In this class, movementController() is only called in update() and the other four private methods are all called in movementController(). The rest of my code doesn’t need to know about how or why this bunny needs to move, just that it does.
There are other access levels aside from private, but the only other one we care about right now is fileprivate. It works very similar to private but it skips over the scope that the private variable or method resides in and gives access to the whole file. So, why use fileprivate over private?
Well, we usually don’t! The only other time I use fileprivate is in extensions of a class. I like to organize my code by using extensions, grouping similar functionality and methods in to those extension make it readable for me.

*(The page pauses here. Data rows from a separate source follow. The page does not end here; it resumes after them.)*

(* ===== verification/SystemFacts.v ===== *)
(** * Properties of the whole proxy

    What the handler's message loop does to the outside, message by message, and
    with the clients of [System.v] outside: what reaches MongoDB of what a client
    sends, and that a transaction keeps its connection across the requests of a
    whole connection. *)

From S2P Require Import Prelude GoStrings GoUrl Parsing Wire Command Operations Lru CacheInterface.
From S2P Require Import ClientSettings Router Pool DistributedCache Sessions Caches Mongo RoundTrip.
From S2P Require Import RoundTripFacts RoundTripTransactions Topology Handshake Forwarder Proxy Connection.
From S2P Require Import ConnectionFrame ConnectionFacts System.
From Stdlib Require Import ZArith Lia Ascii.

(** ** The message loop and the outside *)

Section Loop.
Context `{UC : UnicodeCase, RX : RegexpOther, GQ : GoQuote, WM : Wiremessage, BS : Bsoncore, BM : BsonMarshal, DS : Descriptions}.
Context `{DE : DriverErrors, EV : !ErrorValues, CO : ClientOptionsOps}.
Context {X : Type} `{WD : !World X} `{PN : !PodNet X}.
Context {G : Type} `{GO : GroupOps G} `{JL : Json SessionLocation}.
Context {RC : Type} `{BRC : BoundedCache string RouteRef RC}.
Notation ST := (@cstate DE X G RC).
Implicit Types st : ST.

Lemma read_outside st : s_x (snd (readWireMessage st)) = s_x st.
Proof.
  unfold readWireMessage, cbind, modify, ReadFull, cret. repeat (case_match; simplify_eq/=; try done); unfold grow_buffer; by case_match.
Qed.

(** A stream has one division into messages. *)
Lemma framed_unique m m' (rest rest' : list byte) : framed m -> framed m' -> m ++ rest = m' ++ rest' -> m = m' /\ rest = rest'.
Proof.
  intros [H4 Hs] [H4' Hs'] E. apply app_inj_1; [|done]. assert (take 4 m = take 4 m') as Et.
  { rewrite <- (take_app_le m rest 4), <- (take_app_le m' rest' 4) by lia. by rewrite E. }
  rewrite Et in Hs. lia.
Qed.

Lemma messages_prefix (ms : list (list byte)) l rest :
  Forall framed ms -> concat ms = concat l.*1 ++ rest -> Forall handled l -> l.*1 `prefix_of` ms.
Proof.
  intros Hms. revert l. induction Hms as [|m ms Hm _ IH]; intros [|[m' op] l] E Hl; cbn in *; try (apply prefix_nil).
  - apply Forall_cons in Hl as [[[H4 _] _] _]. cbn in H4. destruct m'; [cbn in H4; lia|done].
  - apply Forall_cons in Hl as [[Hf _] Hl]. rewrite <- app_assoc in E. destruct (framed_unique _ _ _ _ Hm Hf E) as [-> E'].
    by apply prefix_cons, IH.
Qed.

(** [Qx] holds of every call but round trips; [Ox] of the round trip on a message of the client. *)
Context (Qx : X -> X -> Prop) (Ox : list byte * Operation -> X -> X -> Prop) {OF : OutsideFrame Qx}.
Context {EF : forall wm op, ExchangeFrame {| msg_Wm := wm; msg_Op := Some op |} Qx (Ox (wm, op))}.

Lemma serve_request_outside op wm tags st : Ox (wm, op) (s_x st) (s_x (snd (serve_request op wm tags st))).
Proof.
  unfold serve_request. set (msg := {| msg_Wm := wm; msg_Op := Some op |}).
  pose proof (kept_roundTrip msg _ _ op (om_IsIsMaster (op_methods op)) tags st) as H. cbn beta in H.
  destruct (roundTrip op msg _ tags st) as [[res|e|why] st1]; cbn [snd] in H |- *; [|by rewrite (proj2 (inside_database_emit _ _ _))|done].
  destruct (om_Unacknowledged _); [done|]. destruct (msg_Op res); [|done].
  unfold write_reply. pose proof (of_reply (msg_Wm res) (s_x st1)) as Hw.
  destruct (conn_Write (msg_Wm res) (s_x st1)) as [[e|] x]; cbn [snd] in *; rewrite ?(proj2 (inside_database_emit _ _ _));
    by apply (ef_after (msg := msg) _ (s_x st1)).
Qed.

(** A message either reaches no client, or is a whole message of the stream and reaches one. *)
Lemma handleMessage_outside st :
  let '(r, st') := handleMessage st in
  s_x st' = s_x st /\ r <> Ok () \/
  exists m op, handled (m, op) /\ (exists rest, s_in st = m ++ rest /\ (r = Ok () -> s_in st' = rest)) /\ Ox (m, op) (s_x st) (s_x st').
Proof.
  unfold handleMessage, handle_body. pose proof (read_outside st) as Hx.
  destruct (readWireMessage st) as [[wm|e|why] st1] eqn:E; unfold cbind; rewrite E; cbn [snd] in Hx; [|by left..].
  apply read_ok in E as (Hf & Hin & _). unfold clift, cret. destruct (Decode wm) as [op|e|why|] eqn:Ed; [|by left..].
  pose proof (inside_extract op st1) as [Hs2 Hx2]. destruct (extractDatabaseName op st1) as [db st2]. cbn [snd] in *.
  set (st3 := emit_c (request_metrics op wm db) st2).
  pose proof (serve_request_outside op wm (request_tags op db) st3) as H.
  pose proof (serve_request_stream op wm (request_tags op db) st3) as Hs.
  destruct (serve_request op wm (request_tags op db) st3) as [[r tags] st4]. destruct Hs as (H1 & _ & _). right. exists wm, op.
  unfold stream in Hs2. injection Hs2 as Hin2 _ _. cbn in *. rewrite Hx2, Hx in H. split_and!; [done| |done]. exists (s_in st1). split; [done|].
  intros _. by rewrite H1.
Qed.

(** The outside across a sequence of messages. *)
Inductive served : list (list byte * Operation) -> X -> X -> Prop :=
| served_nil x : served [] x x
| served_cons mo l x1 x2 x3 : Ox mo x1 x2 -> served l x2 x3 -> served (mo :: l) x1 x3.

Lemma process_outside fuel st :
  exists l rest, s_in st = concat l.*1 ++ rest /\ Forall handled l /\ served l (s_x st) (s_x (snd (process fuel st))).
Proof.
  revert st. induction fuel as [|fuel IH]; intros st; [by exists [], (s_in st); split_and!; [..|constructor]|].
  cbn [process]. pose proof (handleMessage_outside st) as H.
  destruct (handleMessage st) as [r st1]. destruct H as [[Hx Hr] | (m & op & Hh & (rest & Hin & Hrest) & HO)].
  - exists [], (s_in st). destruct r as [[]|e|why]; [done|cbn; rewrite Hx; split_and!; by try constructor..].
  - assert (served [(m, op)] (s_x st) (s_x st1)) as H1 by (econstructor; [exact HO|constructor]).
    destruct r as [[]|e|why]; [|exists [(m, op)], rest; cbn; rewrite app_nil_r; split_and!; [done|by apply Forall_singleton|done]..].
    destruct (IH st1) as (l & rest' & E & Hl & Hs). exists ((m, op) :: l), rest'. rewrite (Hrest eq_refl) in E. cbn.
    rewrite Hin, E, app_assoc. split_and!; [done|by constructor|]. by econstructor.
Qed.

End Loop.

(** ** With the MongoDB clients *)

Section EndToEnd.
Context `{UC : UnicodeCase, RX : RegexpOther, GQ : GoQuote, WM : Wiremessage, BS : Bsoncore, BM : BsonMarshal, DS : Descriptions}.
Context `{DE : DriverErrors, EV : !ErrorValues, CO : ClientOptionsOps}.
Context {W : Type} `{DR : !Driver W} `{OU : !Outside W} `{PW : !PodNet W}.
Context {G : Type} `{GO : GroupOps G}.
Context `{JS : Json SessionData, JT : Json TransactionData, JC : Json CursorData, PF : PointerFormat, JL : Json SessionLocation}.
Context {RC : Type} `{BRC : BoundedCache string RouteRef RC}.
Notation SY := (@system DE W G).
Notation ST := (@cstate DE SY G RC).
Notation command op := (fst (om_CommandAndCollection (op_methods op))).
Implicit Types (x : SY) (st : ST).

(** The driver has not been called for a request and the sessions are as they were. *)
Definition idle x x' : Prop := sy_trace x' = sy_trace x /\ sy_sessions x' = sy_sessions x.

Lemma idle_on_w {A} (f : W -> A * W) x : idle x (snd (on_w f x)).
Proof. unfold on_w. by destruct (f (sy_w x)). Qed.

#[local] Instance idle_frame : OutsideFrame (X := SY) idle.
Proof.
  split; try done; try (intros; apply idle_on_w).
  - intros x1 x2 x3 [H1 H2] [H3 H4]. split; congruence.
  - intros opts x. cbn. unfold system_Connect. destruct (driver_Connect opts (sy_w x)) as [err w].
    by destruct (ConnectWithSessionManager _ _ _ _ _ _ _).
Qed.

(** A message of the client, with the calls it has made on the driver: at most
    four writes, of the client's bytes; at most four connections opened, and
    each of them closed again unless the message is part of a transaction. *)
Definition carried (mo : list byte * Operation) (tr : list event) : Prop :=
  length (writes tr) <= 4 /\ Forall (fun cw => snd cw = fst mo) (writes tr) /\ length (opens tr) <= 4 /\
  (om_TransactionDetails (op_methods (snd mo)) = None -> closes tr = rev (opens tr)).

Lemma closes_closing cs : closes (map EClose cs) = cs.
Proof. induction cs as [|c cs IH]; [done|]. cbn. by f_equal. Qed.

Lemma RoundTrip_carried wm op tags m w :
  carried (wm, op) (rt_trace (snd (RoundTrip {| msg_Wm := wm; msg_Op := Some op |} tags m w))).
Proof.
  destruct (RoundTrip_bounded {| msg_Wm := wm; msg_Op := Some op |} tags m w) as (_ & H1 & H2 & H3).
  split_and!; [done..|]. cbn [snd]. intros Htd.
  destruct (plain_connections_closed {| msg_Wm := wm; msg_Op := Some op |} tags m w) as (pre & -> & Hc); [by intros op' [= <-]|].
  destruct (closes_only (rev (opens pre))) as (_ & Ho & _). by rewrite opens_app, closes_app, Hc, Ho, closes_closing, app_nil_r.
Qed.

Definition carrying (mo : list byte * Operation) x x' : Prop :=
  exists tr, sy_trace x' = sy_trace x ++ tr /\ carried mo tr.

Lemma carried_nil mo : carried mo [].
Proof. split_and!; [cbn; lia|done|cbn; lia|done]. Qed.

#[local] Instance carrying_frame wm op : ExchangeFrame {| msg_Wm := wm; msg_Op := Some op |} idle (carrying (wm, op)).
Proof.
  split.
  - intros x x' [H _]. exists []. rewrite H, app_nil_r. split; [done|apply carried_nil].
  - intros x1 x2 x3 [H _] (tr & E & Hc). exists tr. by rewrite E, H.
  - intros x1 x2 x3 (tr & E & Hc) [H _]. exists tr. by rewrite H, E.
  - intros ref tags x. cbn. unfold system_RoundTrip. destruct (sy_clients x !! ref) as [m|].
    + pose proof (RoundTrip_carried wm op tags (lent m x) (sy_w x)) as H. destruct (RoundTrip _ _ _ _) as [r st]. by eexists.
    + exists []. rewrite app_nil_r. split; [done|apply carried_nil].
Qed.

Lemma served_carried l x x' : served carrying l x x' -> exists trs, Forall2 carried l trs /\ sy_trace x' = sy_trace x ++ concat trs.
Proof.
  induction 1 as [x|mo l x1 x2 x3 (tr & H & Hc) _ (trs & IH1 & IH2)]; [exists []; by rewrite app_nil_r|].
  exists (tr :: trs). rewrite IH2, H, <- app_assoc. split; [by constructor|done].
Qed.

(** C11.
    What reaches MongoDB of a connection: the client's stream starts with a
    sequence of whole, decodable messages, and the calls its handler makes on
    the driver are those of these messages, in their order.  The calls of a
    message write the bytes of the message, unchanged, and nothing else, at most
    four times, on at most four new connections; and unless the message is part
    of a transaction every connection opened for it is closed. *)
Theorem connection_carries_client_bytes st :
  exists l rest trs, s_in st = concat l.*1 ++ rest /\ Forall handled l /\ Forall2 carried l trs /\
    driver_trace (snd (processMessages st)) = driver_trace st ++ concat trs.
Proof.
  destruct (process_outside idle carrying (S (length (s_in st))) st) as (l & rest & Hin & Hl & Hs).
  exists l, rest. unfold driver_trace. destruct (served_carried _ _ _ Hs) as (trs & H & E). by exists trs.
Qed.

(** *** A transaction across the requests of a connection *)

(** Session [id] has a transaction in progress on connection [c] of server [srv]. *)
Definition transacting (id : string) (srv : ServerRef) (c : DriverConnRef) (sm : SessionManager G) : Prop :=
  exists ref s, local_session id sm = Some (ref, s) /\ in_transaction s srv c.

(** A request of session [id] that neither starts nor ends a transaction. *)
Definition continues (id : string) (op : Operation) : Prop :=
  exists td, om_TransactionDetails (op_methods op) = Some td /\ b64_EncodeToString (td_LsID td) = id /\
    td_IsStartTransaction td = false /\ ~ ends_transaction (command op) /\ command op <> "endSessions".

(** Each message either continues the transaction or carries no transaction details. *)
Definition unfinished (id : string) (op : Operation) : Prop :=
  om_TransactionDetails (op_methods op) = None \/ continues id op.

Section pinned.
Context (id : string) (srv : ServerRef) (c : DriverConnRef).

Definition pinning (mo : list byte * Operation) x x' : Prop :=
  unfinished id (snd mo) -> transacting id srv c (sy_sessions x) ->
  transacting id srv c (sy_sessions x') /\
  exists tr, sy_trace x' = sy_trace x ++ tr /\ (continues id (snd mo) -> Forall (on_conn srv c (fst mo)) tr).

Lemma RoundTrip_pinning wm op tags m w :
  unfinished id op -> transacting id srv c (mg_sessions m) ->
  let st := snd (RoundTrip {| msg_Wm := wm; msg_Op := Some op |} tags m w) in
  transacting id srv c (mg_sessions (rt_m st)) /\ (continues id op -> Forall (on_conn srv c wm) (rt_trace st)).
Proof.
  intros Hop (ref & s & Hs & Hin). cbn zeta. destruct (mg_client m) eqn:Ec.
  2: { unfold RoundTrip. rewrite Ec. split; [by exists ref, s|done]. }
  destruct Hop as [Htd | (td & Htd & <- & Hns & Hne & Hes)].
  - split; [|intros (td & Htd' & _); congruence].
    rewrite plain_request_keeps_sessions by (by intros op' [= <-]). by exists ref, s.
  - destruct (pinned_request {| msg_Wm := wm; msg_Op := Some op |} op td ref s srv c tags m w Ec eq_refl Htd Hns Hne Hes Hs Hin)
      as (H & s' & H1 & _ & H2). split; [by exists ref, s'|done].
Qed.

#[local] Instance pinning_frame wm op : ExchangeFrame {| msg_Wm := wm; msg_Op := Some op |} idle (pinning (wm, op)).
Proof.
  split.
  - intros x x' [Ht Hs] Hop H. rewrite Hs. split; [done|]. exists []. by rewrite app_nil_r.
  - intros x1 x2 x3 [Ht Hs] HO Hop H. rewrite <- Hs in H. rewrite <- Ht. by apply HO.
  - intros x1 x2 x3 HO [Ht Hs] Hop H. rewrite Hs, Ht. by apply HO.
  - intros ref tags x Hop H. cbn. unfold system_RoundTrip. destruct (sy_clients x !! ref) as [m|].
    + destruct (RoundTrip_pinning wm op tags (lent m x) (sy_w x) Hop H) as [H1 H2].
      destruct (RoundTrip _ _ _ _) as [r st]. split; [done|]. by eexists.
    + split; [done|]. exists []. by rewrite app_nil_r.
Qed.

Lemma served_pinned l x x' :
  served pinning l x x' -> Forall (unfinished id) l.*2 -> transacting id srv c (sy_sessions x) ->
  transacting id srv c (sy_sessions x') /\
  exists trs, Forall2 (fun mo tr => continues id (snd mo) -> Forall (on_conn srv c (fst mo)) tr) l trs /\
    sy_trace x' = sy_trace x ++ concat trs.
Proof.
  induction 1 as [x|mo l x1 x2 x3 HO _ IH]; intros Hl H; [split; [done|exists []; by rewrite app_nil_r]|].
  apply Forall_cons in Hl as [Hmo Hl]. destruct (HO Hmo H) as (H2 & tr & Ht & Hc). destruct (IH Hl H2) as (H3 & trs & IH1 & IH2).
  split; [done|]. exists (tr :: trs). rewrite IH2, Ht, <- app_assoc. split; [by constructor|done].
Qed.

(** C6.
    A transaction in progress stays on its connection for as long as a client
    goes on with it: if, among the messages the client sends, those that carry
    transaction details are requests of the transaction's session that neither
    start nor end one, then whatever the driver answers and however often a
    request is retried, the calls for these requests are all on the pinned
    connection and server, with the client's own bytes, none of them opens or
    closes a connection, and when the connection's loop ends the transaction is
    still in progress there. *)
Theorem connection_keeps_transaction st :
  (forall l rest, s_in st = concat l.*1 ++ rest -> Forall handled l -> Forall (unfinished id) l.*2) ->
  transacting id srv c (driver_sessions st) ->
  let st' := snd (processMessages st) in
  transacting id srv c (driver_sessions st') /\
  exists l rest trs, s_in st = concat l.*1 ++ rest /\ Forall handled l /\
    Forall2 (fun mo tr => continues id (snd mo) -> Forall (on_conn srv c (fst mo)) tr) l trs /\
    driver_trace st' = driver_trace st ++ concat trs.
Proof.
  intros Hall H. cbn zeta. destruct (process_outside idle pinning (S (length (s_in st))) st) as (l & rest & Hin & Hl & Hs).
  destruct (served_pinned _ _ _ Hs (Hall _ _ Hin Hl) H) as (H' & trs & H1 & H2). split; [done|]. by exists l, rest, trs.
Qed.

End pinned.

End EndToEnd.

But since an extension is within different brackets and thus different scopes, private methods don’t have access to other extensions. If all your extensions are in the same .swift file, fileprivate will allow the methods to be private and still usable.

In this example, I have an extension housing all methods related to subviews that need to be initialized. Only loadSubviews() is fileprivate since it is called outside of the extension.
So to wrap it up, take some time to get use to using private and fileprivate. It might not be too important in smaller projects, but I see its potential in organization especially when we step in to the world of architectural design. Not all methods are created equally! Some stay in the shadows, but they still do good work.